La otra parábola va en la misma línea: “También es semejante el Reino de los cielos a un mercader que anda buscando perlas finas, y que, al encontrar una perla de gran valor, va, vende todo lo que tiene y la compra”. Ahora es un comerciante acaudalado, dispuesto a invertir su capital en lo más valioso. A diferencia del campesino que encuentra el tesoro por azar, el comerciante busca ex profeso perlas preciosas. El encuentro ahora no ocurre fortuita e inesperadamente, sino como consecuencia de la afanosa búsqueda del comerciante.
 
 
Sin embargo, ambas parábolas convergen en lo esencial. Los personajes actúan exactamente igual. Ambos “van, venden todo lo que tienen y compran”. Ellos logran descubrir y optar por un valor supremo y absoluto, ante el cual todo lo demás queda relativizado. Ese valor supremo es el del Reino de Dios.
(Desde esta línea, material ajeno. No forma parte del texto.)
(** A caller releasing at time 100 deletes a lock that some other caller
    holds until 103. *)
Example after_singular_deletes_foreign_lock :
  run (redis_handler Demo.fn)
      (after_singular (Function "incr") Demo.actor (VInt 1) [] []) Demo.held
  = ([Entry (delete 0 "global.lock:incr") 1%Z], Ok VNone, mkRedis 100 ∅ ∅).
Proof. vm_compute. reflexivity. Qed.






(** C6.  Applying [blocking] or [singular] to an object that already is a
    [DecoratedMethod] returns that same object and allocates nothing: the
    heap has the same addresses and every other object is untouched.  In
    the object the tag is added to the existing decoration set; [blocking]
    leaves both hook lists alone, [singular] appends its acquire hook at
    the end of the before-list and its release hook at the end of the
    after-list, so hooks are ordered by the order of application. *)
Theorem decorating_decorated_mutates (h : heap) (l : loc)
    (dm : DecoratedMethod) :
  h !! l = Some dm ->
  (exists h' dm',
      blocking (Decorated l) h = Some (Decorated l, h') /\
      dom h' = dom h /\
      (forall l', l' <> l -> h' !! l' = h !! l') /\
      h' !! l = Some dm' /\
      decorations dm' = decorations dm ∪ {["blocking"]} /\
      before dm' = before dm /\
      after dm' = after dm /\
      _func dm' = _func dm /\ _instance dm' = _instance dm)
  /\ (exists h' dm',
      singular (Decorated l) h = Some (Decorated l, h') /\
      dom h' = dom h /\
      (forall l', l' <> l -> h' !! l' = h !! l') /\
      h' !! l = Some dm' /\
      decorations dm' = decorations dm ∪ {["singular"]} /\
      before dm' = before dm ++ [before_singular_of (Decorated l)] /\
      after dm' = after dm ++ [after_singular_of (Decorated l)] /\
      _func dm' = _func dm /\ _instance dm' = _instance dm).
Proof.
  intros Hl. split.
  - unfold blocking. rewrite Hl. simpl. eexists _, _.
    split; [reflexivity|]. split; [|split; [|split]].
    + apply dom_insert_lookup_L. rewrite Hl. eauto.
    + intros l' Hne. apply lookup_insert_ne. congruence.
    + apply lookup_insert_eq.
    + repeat split.
  - unfold singular. rewrite Hl. simpl. eexists _, _.
    split; [reflexivity|]. split; [|split; [|split]].
    + apply dom_insert_lookup_L. rewrite Hl. eauto.
    + intros l' Hne. apply lookup_insert_ne. congruence.
    + apply lookup_insert_eq.
    + repeat split.
Qed.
En esa misma línea procede el sabio pescador, capaz de desechar los peces malos, para quedarse únicamente con los buenos.
Para Salomón el bien supremo fue la sabiduría, para los discípulos de Jesús es la opción por el Reino de Dios y el seguimiento a él, quien es Sabiduría del Padre, para ponerlos en el centro de la vida, por encima de cualquier satisfacción personal, incluida la propia “autorrealización”. Cuando con sabiduría se opta por el Reino, como valor absoluto, se cumple lo que dice san Pablo: “todo contribuye para bien de los que aman a Dios, de aquellos que han sido llamados por él, según su designio salvador”. Contribuye, de modo especial alimentarnos de su Palabra y la Eucaristía.